Alors quelle revanche, le pacte signé ! Il peut peindre
n’importe quoi, n’importe comment, c’est une gageure énorme qui résiste à tous
les absurdes ; et les imbéciles, battus, cocus et contents sortent leurs
millions pour acquérir la caricature des chefs-d’œuvre qu’ils viennent de
refuser pour 50 francs, pour 20 francs, pour cent sous ! Rien ne les rebutera,
car le maître-malin mène la danse, et ses légions travaillent la canaille
dorée. Véritables cochons de payants stupides et grotesques jusqu’à l’inouï,
cocus pontifiants et hermétiques, tout l’enfer se tord à leur vue, et le ciel
les vomit en hoquetant. Ceux-là sont responsables de la folie destructrice des
vivants révoltés par leur connerie himalayenne. Ceux-là méritent le châtiment
et la réprobation ; et entendez (comble de dérision) comme ils nomment
l’Intelligence pour excuser leur bêtise.
Quant au rebelle qui voit s’approcher l’échéance
redoutable, (l’avez-vous jamais vu rire ?), quant à l’archange noir, vengeur
des artistes bafoués et abandonnés, nous prions simplement dans notre cœur,
afin que la hantise du visage malin et cornu s’efface de son esprit et de ses
œuvres, afin que le bleu du ciel lui soit rendu avec pardon. Le génie de la
buveuse d’absinthe valait mieux à notre sens que le génie du buveur de sang. Et
pourquoi pas cette raison plutôt que toutes les autres ?

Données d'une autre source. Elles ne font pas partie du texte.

Lemma bind_positional_names (params : list parameter) (args : list pyval)
    (slots : list (string * option pyval)) :
  bind_positional params args = Some slots -> map fst slots = map param_name params.
Proof.
  revert args slots. induction params as [| p params IH]; intros [| a args] slots H;
    simpl in H.
  - now injection H as <-.
  - discriminate.
  - injection H as <-. simpl. f_equal. now rewrite map_map.
  - destruct (bind_positional params args) as [slots' |] eqn:E; [| discriminate].
    injection H as <-. simpl. f_equal. now apply (IH args).
Qed.

Lemma bind_keyword_names (slots slots' : list (string * option pyval)) (k : string)
    (v : pyval) :
  bind_keyword slots k v = Some slots' -> map fst slots' = map fst slots.
Proof.
  revert slots'. induction slots as [| [n s] slots IH]; intros slots' H; simpl in H.
  - discriminate.
  - destruct (String.eqb n k).
    + destruct s; [discriminate |]. now injection H as <-.
    + destruct (bind_keyword slots k v) as [slots'' |]; [| discriminate].
      injection H as <-. simpl. f_equal. now apply IH.
Qed.

Lemma bind_keyword_unknown (slots : list (string * option pyval)) (k : string) (v : pyval) :
  ~ In k (map fst slots) -> bind_keyword slots k v = None.
Proof.
  induction slots as [| [n s] slots IH]; intro H; simpl in *; [reflexivity |].
  destruct (String.eqb_spec n k) as [-> | _]; [tauto |].
  rewrite IH by tauto. reflexivity.
Qed.

Lemma bind_keywords_unknown (slots : list (string * option pyval))
    (kwargs : list (string * pyval)) (k : string) (v : pyval) :
  In (k, v) kwargs -> ~ In k (map fst slots) -> bind_keywords slots kwargs = None.
Proof.
  revert slots. induction kwargs as [| [k' v'] kwargs IH]; intros slots Hin Hk;
    simpl in *; [contradiction |].
  destruct (bind_keyword slots k' v') as [slots' |] eqn:E; [| reflexivity].
  destruct Hin as [Heq | Hin].
  - injection Heq as -> ->. now rewrite bind_keyword_unknown in E.
  - apply IH; [exact Hin |]. now rewrite (bind_keyword_names _ _ _ _ E).
Qed.

(** A keyword argument whose name is not a parameter of the [def] makes
    the call a [TypeError], wherever it stands among the keywords and
    whatever the other arguments are. *)
Lemma unexpected_keyword (params : list parameter) (args : list pyval)
    (kwargs : list (string * pyval)) (k : string) (v : pyval) :
  In (k, v) kwargs -> ~ In k (map param_name params) ->
  bind_arguments params args kwargs = None.
Proof.
  intros Hin Hk. unfold bind_arguments.
  destruct (bind_positional params args) as [slots |] eqn:E; [| reflexivity].
  rewrite (bind_keywords_unknown slots kwargs k v Hin); [reflexivity |].
  now rewrite (bind_positional_names _ _ _ E).
Qed.

(** The same call with the keywords the [def] has ([N] for [steps], no
    [steps_skip]) runs the estimator in convergence mode with the default
    direction. *)
Lemma call_with_the_parameter_names (f : vec -> vec) (x : vec) (ds dt : fval)
    (n pts : Z) :
  call_largest_lyapunov_exponent
    [PyCallable f]
    [ ("starting_point", PyArray x); ("dt", PyFloat dt); ("N", PyInt n);
      ("part_time_steps", PyInt pts); ("deviation_scale", PyFloat ds);
      ("return_convergence", PyBool true) ]
  = Ran (largest_lyapunov_exponent f x ds n pts dt PNone true).
Proof. reflexivity. Qed.

(** With the two required arguments only, the defaults of the [def] are
    used. *)
Lemma call_with_defaults (f : vec -> vec) (x : vec) :
  call_largest_lyapunov_exponent [PyCallable f; PyArray x] []
  = Ran (largest_lyapunov_exponent f x (Fin (/ 10 ^ 10)) 100000 10 (Fin 1) PNone false).
Proof. reflexivity. Qed.

(** The call of lines 198-202, whatever the values passed: [steps] is
    no parameter of the estimator. *)
Lemma call_of_lines_198_202 (f : vec -> vec) (x : vec) (dt ds : fval)
    (steps pts steps_skip : Z) :
  call_largest_lyapunov_exponent
    [PyCallable f]
    [ ("starting_point", PyArray x); ("dt", PyFloat dt); ("steps", PyInt steps);
      ("part_time_steps", PyInt pts); ("deviation_scale", PyFloat ds);
      ("steps_skip", PyInt steps_skip); ("return_convergence", PyBool true) ]
  = RaisedTypeError.
Proof.
  unfold call_largest_lyapunov_exponent.
  rewrite (unexpected_keyword _ _ _ "steps" (PyInt steps)); [reflexivity | |].
  - simpl. tauto.
  - simpl. intros [H | [H | [H | [H | [H | [H | [H | [H | []]]]]]]]]; discriminate H.
Qed.

(** X11.  [get_largest_lyapunov_exponent] never returns a trace: it
    passes the keywords [steps] and [steps_skip], which are no parameters
    of [largest_lyapunov_exponent], so for every system instance and
    every value of its arguments the call raises [TypeError] before the
    body of the estimator runs (no iterator call, no array touched). *)
Theorem get_largest_lyapunov_exponent_raises (sim : sim_instance) (steps : Z)
    (deviation_scale : fval) (part_time_steps steps_skip : Z) :
  get_largest_lyapunov_exponent sim steps deviation_scale part_time_steps steps_skip
  = RaisedTypeError.
Proof. unfold get_largest_lyapunov_exponent. apply call_of_lines_198_202. Qed.

Lemma ten_to_the_308 : Rpower 10 308 <= largest_double.
Proof.
  replace 308 with (INR 308) by (rewrite INR_IZR_INZ; reflexivity).
  rewrite Rpower_pow by lra. unfold largest_double.
  rewrite pow_IZR. apply IZR_le, Z.leb_le. vm_compute. reflexivity.
Qed.
(** * net_device_parser: ACL parsing and the IPv4 address model

    A shallow embedding of [net_device_parser/models.py] and
    [net_device_parser/acl_parser.py], with the properties of the
    specification stated and proved over it.

    Conventions of the embedding.
    - Python [str] values are [string]; a character is a code point in
      [0, 255] (the Latin-1 range).  The character classes of the [re]
      module are given for that range.
    - Python [int] values are [Z] (unbounded); [<<], [>>] and [&] are
      [Z.shiftl], [Z.shiftr] and [Z.land].  The conversions between
      [int] and [str] carry the interpreter's limit of 4300 decimal
      digits, beyond which they raise [ValueError].
    - A raised exception is the [Err] branch of [result]; the logger
      of the parser is a list of log records passed explicitly.
    - [re] patterns are values of [Re.regex], run by a backtracking
      matcher with greedy quantifiers and ordered alternatives. *)

From Stdlib Require Import String Ascii List ZArith Bool Arith Lia.
From Stdlib Require Import DecimalString.
Import ListNotations.

Local Open Scope string_scope.

(** ** Characters *)

Definition LF : ascii := "010"%char.
Definition DQUOTE : ascii := "034"%char.

Definition code (c : ascii) : nat := nat_of_ascii c.

(** [[0-9]], and [\d] on code points below 256. *)
Definition is_digit (c : ascii) : bool :=
  (48 <=? code c)%nat && (code c <=? 57)%nat.

(** [\s]: the code points below 256 for which [str.isspace] holds. *)
Definition is_space (c : ascii) : bool :=
  let n := code c in
  ((9 <=? n)%nat && (n <=? 13)%nat) || ((28 <=? n)%nat && (n <=? 32)%nat)
  || (n =? 133)%nat || (n =? 160)%nat.

(** [\S] *)
Definition is_nonspace (c : ascii) : bool := negb (is_space c).

(** [.] without DOTALL: anything but a line feed. *)
Definition is_dot (c : ascii) : bool := negb (Ascii.eqb c LF).

(** [[0-9.]] *)
Definition is_ipchar (c : ascii) : bool := is_digit c || Ascii.eqb c "."%char.

(** ** Exceptions and results *)

(** The exceptions that the program raises, each with the name of its
    class; [class_of] and [Exceptions.base] below give the classes and
    their bases. *)
Inductive exn : Type :=
| IPv4AddressException (msg : string)
| ParserExceptionInvalidEntry (msg : string)
| ValidationError       (* pydantic: a field value is refused; a [ValueError] *)
| TypeError
| ValueError
| AttributeError.

Inductive result (A : Type) : Type :=
| Ok (a : A)
| Err (e : exn).

Arguments Ok {A} a.
Arguments Err {A} e.

Definition bind {A B : Type} (m : result A) (f : A -> result B) : result B :=
  match m with
  | Ok a => f a
  | Err e => Err e
  end.

Notation "'let*' x ':=' m 'in' f" := (bind m (fun x => f))
  (at level 10, x name, m at level 100, f at level 200).

(** ** Built-in operations on [str] and [int] *)

Module Py.

(** [s.startswith(p)] *)
Fixpoint startswith (p s : string) : bool :=
  match p with
  | EmptyString => true
  | String a p' =>
      match s with
      | String b s' => Ascii.eqb a b && startswith p' s'
      | EmptyString => false
      end
  end.

(** [s.replace(old, new)] for a non-empty [old]: the occurrences of [old]
    are taken from left to right without overlap.  [skip] counts the
    characters of an occurrence that are still to be dropped. *)
Fixpoint replace_from (old new : string) (skip : nat) (s : string) : string :=
  match s with
  | EmptyString => EmptyString
  | String c s' =>
      match skip with
      | S n => replace_from old new n s'
      | O =>
          if startswith old s
          then new ++ replace_from old new (String.length old - 1) s'
          else String c (replace_from old new 0 s')
      end
  end.

Definition replace (old new s : string) : string := replace_from old new 0 s.

(** [s.split(sep)] for a one-character separator. *)
Fixpoint split (sep : ascii) (s : string) : list string :=
  match s with
  | EmptyString => [EmptyString]
  | String c s' =>
      if Ascii.eqb c sep then EmptyString :: split sep s'
      else match split sep s' with
           | h :: t => String c h :: t
           | [] => [String c EmptyString]
           end
  end.

(** [sep.join(parts)] *)
Fixpoint join (sep : string) (parts : list string) : string :=
  match parts with
  | [] => EmptyString
  | [p] => p
  | p :: rest => p ++ sep ++ join sep rest
  end.

Definition digit_value (c : ascii) : Z := Z.of_nat (code c - 48).

Fixpoint int_digits (acc : Z) (s : string) : option Z :=
  match s with
  | EmptyString => Some acc
  | String c s' =>
      if is_digit c then int_digits (10 * acc + digit_value c) s' else None
  end.

(** The largest number of decimal digits that [int(s)] reads and that
    [str(n)] writes ([sys.int_info.default_max_str_digits]); the
    conversion of a text to [int] made when a model is constructed has
    the same limit. *)
Definition max_str_digits : nat := 4300.

(** [int(s)] for a text of decimal digits; [None] stands for the
    [ValueError] that a text of more than 4300 digits raises.  Other
    texts are not needed by the program (the texts it converts are
    captured by [[0-9]+] or [\d+]) and are reported as [None] too. *)
Definition int (s : string) : option Z :=
  match s with
  | EmptyString => None
  | _ => if (String.length s <=? max_str_digits)%nat then int_digits 0 s else None
  end.

(** The decimal text of an [int], whatever its length. *)
Definition str (n : Z) : string := NilZero.string_of_int (Z.to_int n).

(** [str(n)] returns, that is [n] has at most 4300 decimal digits; when
    it has more, [str(n)] raises [ValueError].  The program calls [str]
    on octets and group numbers, which are below 256, and when it
    formats the message of an address out of range, where
    [IPv4Address.__init__] tests [renders] first. *)
Definition renders (n : Z) : bool :=
  (String.length (str (Z.abs n)) <=? max_str_digits)%nat.

End Py.

(** ** The [re] module *)

Module Re.

Inductive regex : Type :=
| Cls (p : ascii -> bool)              (* one character of a class *)
| Rep (p : ascii -> bool) (min : nat)  (* greedy [p*] (min 0), [p+] (min 1) *)
| Cat (r1 r2 : regex)
| Alt (r1 r2 : regex)                  (* [r1|r2], [r1] tried first *)
| Opt (r : regex)                      (* greedy [r?] *)
| Grp (name : string) (r : regex)      (* capturing group *)
| Bol                                  (* [^] *)
| Eol.                                 (* [$] *)

(** The groups that took part in a match, latest capture first. *)
Definition groups : Type := list (string * string).

(** [m.group(name)]: [None] when the group did not take part. *)
Fixpoint group (g : groups) (name : string) : option string :=
  match g with
  | [] => None
  | (n, v) :: g' => if String.eqb n name then Some v else group g' name
  end.

Definition chr (c : ascii) : regex := Cls (Ascii.eqb c).

Fixpoint lit (s : string) : regex :=
  match s with
  | EmptyString => Opt (Cls (fun _ => false))
  | String c EmptyString => chr c
  | String c s' => Cat (chr c) (lit s')
  end.

Fixpoint cat (rs : list regex) : regex :=
  match rs with
  | [] => Opt (Cls (fun _ => false))
  | [r] => r
  | r :: rs' => Cat r (cat rs')
  end.

Section Matcher.

Variable A : Type.

(** Greedy repetition of a class: the longest run is tried first, then
    shorter ones down to [min] characters.  [cnt] is the number of
    characters taken so far, [pos] the position in the subject. *)
Fixpoint rep (p : ascii -> bool) (min cnt pos : nat) (s : string)
    (k : nat -> string -> option A) : option A :=
  let stop := if (min <=? cnt)%nat then k pos s else None in
  match s with
  | String c s' =>
      if p c then
        match rep p min (S cnt) (S pos) s' k with
        | Some x => Some x
        | None => stop
        end
      else stop
  | EmptyString => stop
  end.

J’espère que vous pourrez tirer de cela une petite
version originale pour vos lecteurs, cher Théophile. Vous pourrez même conclure
en demandant « à quand la conversion de Picasso ? » car c’est dans l’ordre des
choses bien possibles, après tout.
Votre
Louis Cattiaux
4 février 1951.
Note de Th. Briant
Nous n’avons qu’une remarque à ajouter à la lettre de
Louis Cattiaux, c’est que dans le Berry et la Sologne, il existe une expression
populaire très ancienne pour désigner quelqu’un qui serait ensorcelé. On dit de
lui qu’il est « empicassé ». La rencontre est des plus étranges et valait
d’être notée.
Pour la référence nous renvoyons nos lecteurs à un
ouvrage paru en 1924 chez Pierre Téqui, 82 rue Bonaparte : « Une possédée
contemporaine (1834-1914) Hélène Poirier de Coullons (Loiret) » avec les notes
journalières du Chanoine Champault. L’expression est employée page 63 « La
pauvre femme pleure en disant que sa fille est « empicassée », avec renvoi en
bas de page pour éclairer le lecteur.